Back in May, Hillary Clinton addressed the graduating seniors at Wellesley College and advised them: “Don’t be afraid of your ambition, your dreams, or even your anger.”
Clinton, who at the time was working on her quick, raw, postelection memoir, What Happened, has been heeding that last bit of her own advice. What Happened is 100 percent more candid than anything she has previously expressed in 25 years in national politics. But what makes it unusual and unusually valuable — what sent its early critics into apoplexy even before its publication — is that in it, Hillary Clinton is expressing anger, something she was not free to do during the election, even as her opponents, Bernie Sanders and Donald Trump, were admired for their ability to channel the rage of their supporters.
The question of whether Clinton could or should have found her own mad voice during the campaign hangs over What Happened. Should she have turned on Donald Trump as he paced behind her at the second debate, she wonders. Could she have found a way to communicate the anger many Americans were feeling? “I couldn’t — and wouldn’t — compete to stoke people’s rage and resentment. I think that’s dangerous … Besides, it’s just not how I’m wired,” she writes, describing the mental diagnostics she was performing as she listened to Trump’s wrathful inauguration, wondering if “maybe that’s why Trump was now delivering the inaugural address.”

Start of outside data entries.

(** C8, refuted: the twin of an edge is not a function of the edge's own
    descriptor.  The same descriptor holds a record with twin 1 in one edge
    map and with twin 2 in another, both built by the three-argument
    constructor. *)
Lemma twin_not_handle_arithmetic :
  ~ (exists arith : N -> N,
       forall (es : gmap N EdgePropsN) (e : N) (p : EdgePropsN),
         es !! e = Some p -> twin p = arith e).
Proof.
  intros [arith Harith].
  pose proof (Harith {[ 0%N := EdgeProps_next_twin_face 1%N 1%N 0%N raw_edge ]}
                0%N _ (lookup_singleton_eq _ _)) as H1.
  pose proof (Harith {[ 0%N := EdgeProps_next_twin_face 1%N 2%N 0%N raw_edge ]}
                0%N _ (lookup_singleton_eq _ _)) as H2.
  simpl in H1, H2. congruence.
Qed.

(** ** Further properties at concrete descriptors *)

Lemma edge_pair_symmetric : twin_symmetric edge_pair.
Proof.
  apply twin_symmetric_add_pair; try done. apply twin_symmetric_empty.
Qed.

(** X2 at [edge_pair]: a second pair at the descriptors 2 and 3. *)
Lemma mutual_twins_keep_symmetry_witness :
  twin_symmetric
    (<[ 3%N := EdgeProps_next_twin_face 2%N 2%N 1%N raw_edge ]>
       (<[ 2%N := EdgeProps_next_twin_face 3%N 3%N 1%N raw_edge ]> edge_pair)).
Proof.
  apply (mutual_twins_keep_symmetry edge_pair 2%N 3%N 3%N 2%N 1%N 1%N raw_edge raw_edge).
  - exact edge_pair_symmetric.
  - vm_compute. reflexivity.
  - vm_compute. reflexivity.
  - discriminate.
Defined.

(** X5 at [edge_pair]: edge 0 is given itself as next. *)
Lemma relinking_keeps_twin_symmetry_witness :
  twin_symmetric
    (<[ 0%N := assign_next 0%N (EdgeProps_next_twin_face 1%N 1%N 0%N raw_edge) ]>
       edge_pair).
Proof.
  apply (relinking_keeps_twin_symmetry edge_pair 0%N 0%N 0%N
           (EdgeProps_next_twin_face 1%N 1%N 0%N raw_edge)).
  - exact edge_pair_symmetric.
  - vm_compute. reflexivity.
Defined.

But if her failure to win the Electoral College hinged on Clinton’s inability to traffic in rhetorical fury, then the question she raises goes beyond her own wiring. Because she never could have turned around and screamed at Trump, never could have slashed her finger through the air and called for revolution in the style of Bernie Sanders, at least not if she had any hope of winning the presidency. Hillary Clinton is a woman, and there is almost nothing that Americans view as more repellent in women than anger.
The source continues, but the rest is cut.